Honourable Mentions: Other Fast Starts Worth Knowing
A handful of other timings regularly surface in “fastest goal” conversations, and while none challenge Long’s Premier League record, they are worth knowing because they tend to resurface every time a new candidate goes viral.
Alan Shearer’s strike for Newcastle came in 10.52 seconds during a 2002-03 fixture, and for years sat just outside the Premier League’s top two before being overtaken by both Long and Billing. Christian Eriksen’s goal for Tottenham against Manchester United in 2017-18 arrived in 10.54 seconds, a fraction of a second slower still. Neither strike required a defensive blunder on the scale of Long’s opener — both were built from genuine, if rapid, passages of open play, which in some ways makes them more tactically interesting even though they rank lower on the stopwatch.

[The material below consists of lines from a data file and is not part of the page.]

(** * Litra: the command encoder, the report decoder and the device state

    A shallow embedding of [src/lib/litra.py].  Python integers are [Z],
    byte buffers (the lists of ints the code builds and the [array('B')]
    reports it reads) are [list Z], the module-level dicts are [gmap]s whose
    failed lookup is [KeyError], and the methods of [class Litra] are
    computations in a state-and-exception monad over the object's fields.
    The USB device is a record of what it answers to each call, and the
    methods that talk to it give the calls they make, in order, with their
    outcome.  Of console output ([print]) only what can raise is modelled:
    the conversion of a value to text in a message. *)

From Stdlib Require Import ZArith Lia.
From Stdlib Require Import Floats.PrimFloat Floats.SpecFloat Floats.FloatOps.
From stdpp Require Import gmap strings list fin_maps.

#[local] Open Scope Z_scope.
#[local] Set Warnings "-clear-no-such-hyp".

(** ** Python values, exceptions and results *)

Module Py.

(** The values that the properties are given here: [None], a [bool], an
    [int], a [float] (IEEE binary64, as in CPython) or a [str].  Values of
    other types (containers, other kinds of numbers) are outside the
    model. *)
Inductive pyval : Type :=
| PyNone
| PyBool (b : bool)
| PyInt (z : Z)
| PyFloat (f : float)
| PyStr (s : string).

Inductive exn : Type :=
| KeyError
| IndexError
| RuntimeError
| ValueError
| TypeError
| OverflowError
| NameError
| USBError.

Inductive result (A : Type) : Type :=
| Ok (a : A)
| Raise (e : exn).
#[global] Arguments Ok {A} a.
#[global] Arguments Raise {A} e.

#[global] Instance result_ret : MRet result := λ A a, Ok a.
#[global] Instance result_bind : MBind result := λ A B k m,
  match m with
  | Ok a => k a
  | Raise e => Raise e
  end.

(** [d[k]] on a dict. *)
Definition getitem `{Countable K} {V} (d : gmap K V) (k : K) : result V :=
  match d !! k with
  | Some v => Ok v
  | None => Raise KeyError
  end.

(** [int.bit_length()]: the bits of the absolute value, 0 for 0. *)
Definition bit_length (value : Z) : Z :=
  if decide (value = 0) then 0 else Z.log2 (Z.abs value) + 1.

(** [math.ceil(n / d)] for ints [n] and a positive int [d].  The source
    divides in floating point; for the power of two [d = 8] and any
    [n < 2^53] that quotient is exact, so the result is the ceiling of
    the rational. *)
Definition ceil_div (n d : Z) : Z := - ((- n) / d).

(** The [n] low-order base-256 digits of [value], most significant first. *)
Fixpoint be_bytes (n : nat) (value : Z) : list Z :=
  match n with
  | O => []
  | S n' => Z.land (Z.shiftr value (8 * Z.of_nat n')) 255 :: be_bytes n' value
  end.

(** [value.to_bytes(length=len)]: byteorder ['big'], unsigned. *)
Definition to_bytes (value : Z) (len : Z) : result (list Z) :=
  if decide (len < 0) then Raise ValueError
  else if decide (value < 0) then Raise OverflowError
  else if decide (2 ^ (8 * len) ≤ value) then Raise OverflowError
  else Ok (be_bytes (Z.to_nat len) value).

(** [int.from_bytes(bs)] on a list of ints: byteorder ['big'], unsigned;
    an item outside [range(256)] is a [ValueError]. *)
Definition from_bytes (bs : list Z) : result Z :=
  if decide (Forall (λ b, 0 ≤ b < 256) bs)
  then Ok (foldl (λ acc b, acc * 256 + b) 0 bs)
  else Raise ValueError.

(** [l[i:j]] for non-negative literal bounds. *)
Definition slice {A} (l : list A) (i j : nat) : list A :=
  take (j - i) (drop i l).

(** [l.pop(0)]: the first item and the list left behind. *)
Definition pop0 {A} (l : list A) : result (A * list A) :=
  match l with
  | [] => Raise IndexError
  | x :: l' => Ok (x, l')
  end.

(** [l[0]]. *)
Definition item0 {A} (l : list A) : result A :=
  match l with
  | [] => Raise IndexError
  | x :: _ => Ok x
  end.

(** [isinstance(v, bool)] and [isinstance(v, int)]; [bool] is a subclass
    of [int]. *)
Definition isinstance_bool (v : pyval) : bool :=
  match v with PyBool _ => true | _ => false end.

Definition isinstance_int (v : pyval) : bool :=
  match v with PyBool _ | PyInt _ => true | _ => false end.

(** The exact order between an int and a float, as CPython compares them:
    [None] when the float is a NaN.  A finite float is [±m * 2^e]. *)
Definition compare_int_float (z : Z) (f : float) : option comparison :=
  match Prim2SF f with
  | S754_nan => None
  | S754_infinity neg => Some (if neg then Gt else Lt)
  | S754_zero _ => Some (z ?= 0)
  | S754_finite neg m e =>
      let mz := if neg then Z.neg m else Z.pos m in
      Some (if decide (0 ≤ e) then z ?= mz * 2 ^ e else z * 2 ^ (- e) ?= mz)
  end.

(** A number is an int (a bool counts as 0 or 1) or a float. *)
Inductive number : Type :=
| NInt (z : Z)
| NFloat (f : float).

Definition as_number (v : pyval) : option number :=
  match v with
  | PyBool b => Some (NInt (if b then 1 else 0))
  | PyInt z => Some (NInt z)
  | PyFloat f => Some (NFloat f)
  | PyNone | PyStr _ => None
  end.

(** [a <= b] when at least one side is a number: a [TypeError] when the
    other side is [None] or a [str]. *)
Definition le (a b : pyval) : result bool :=
  match as_number a, as_number b with
  | Some (NInt x), Some (NInt y) => Ok (bool_decide (x ≤ y))
  | Some (NInt x), Some (NFloat g) =>
      Ok match compare_int_float x g with
         | Some Lt | Some Eq => true
         | _ => false
         end
  | Some (NFloat f), Some (NInt y) =>
      Ok match compare_int_float y f with
         | Some Gt | Some Eq => true
         | _ => false
         end
  | Some (NFloat f), Some (NFloat g) => Ok (PrimFloat.leb f g)
  | _, _ => Raise TypeError
  end.

(** The chained comparison [lo <= v <= hi]: the second test runs only
    when the first is true. *)
Definition between (lo : Z) (v : pyval) (hi : Z) : result bool :=
  c ← le (PyInt lo) v;
  if c : bool then le v (PyInt hi) else Ok false.

(** [sys.int_info.default_max_str_digits]: the interpreter's limit on
    the decimal digits of an int that is converted to text.  (The source
    calls [to_bytes] and [int.from_bytes] without a byte order, so it
    runs on the versions of Python that have the limit.) *)
Definition int_max_str_digits : Z := 4300.
#[global] Opaque int_max_str_digits.

(** [f"{v}"]: whether the conversion of [v] to text returns.  An int
    with more than [int_max_str_digits] digits, sign apart, raises
    [ValueError]; [None], bools, floats and strings always convert.  The
    text itself goes to [print] and is not modelled. *)
Definition format_value (v : pyval) : result unit :=
  match v with
  | PyInt z =>
      if decide (10 ^ int_max_str_digits ≤ Z.abs z) then Raise ValueError
      else Ok tt
  | PyNone | PyBool _ | PyFloat _ | PyStr _ => Ok tt
  end.

End Py.
Import Py.

(** ** Module constants *)

Definition LOGITECH_VENDOR_ID : Z := 0x046d.

Definition LIGHT_OFF : Z := 0x00.
Definition LIGHT_ON : Z := 0x01.
Definition TIMEOUT_MS : Z := 3000.
Definition MIN_BRIGHTNESS : Z := 0x14.
Definition MAX_BRIGHTNESS : Z := 0xfa.

Definition LITRA_COMMAND_BUFFER_PREFIX : list Z := [0x11; 0xff; 0x04].
Definition LITRA_COMMAND_BUFFER_LENGTH : Z := 20.

Definition LITRA_COMMANDS : gmap string Z :=
  <["power_get" := 0x1b]> (<["power" := 0x1c]>
  (<["brightness" := 0x4c]> (<["temperature" := 0x9c]> ∅))).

It’s also worth noting how these timings are actually captured. Premier League goal times are measured from the opening whistle to the moment the ball crosses the line, using the same official match clock and broadcast data used for every other in-game statistic — which is precisely the standardisation missing from most of the “world’s fastest goal” claims circulating outside major professional competitions. That single procedural detail is why English top-flight football, rather than a compilation of amateur clips, remains the most defensible reference point for anyone asking this question seriously.
The Bigger Picture: What This Teaches Us About Football Records
There is a broader lesson buried in this ranking exercise, and it goes beyond just goals scored in seconds. Football, unlike sports such as athletics, has no centralised, universally accepted body for ratifying “fastest” or “most” records outside of officially sanctioned competitions. That gap gets filled by a mix of Guinness World Records, national football statisticians’ associations, and — increasingly — viral social media claims that outpace actual verification.
For fans, that means a healthy dose of scepticism is not cynicism; it is just good practice. The next time a clip claims to show the “fastest goal ever,” the first two questions worth asking are simple: was this a real, sanctioned competitive match, and did the result actually stand? Apply that filter, and Shane Long’s 7.69 seconds remains the standard every future challenger will have to beat on a genuinely level playing field.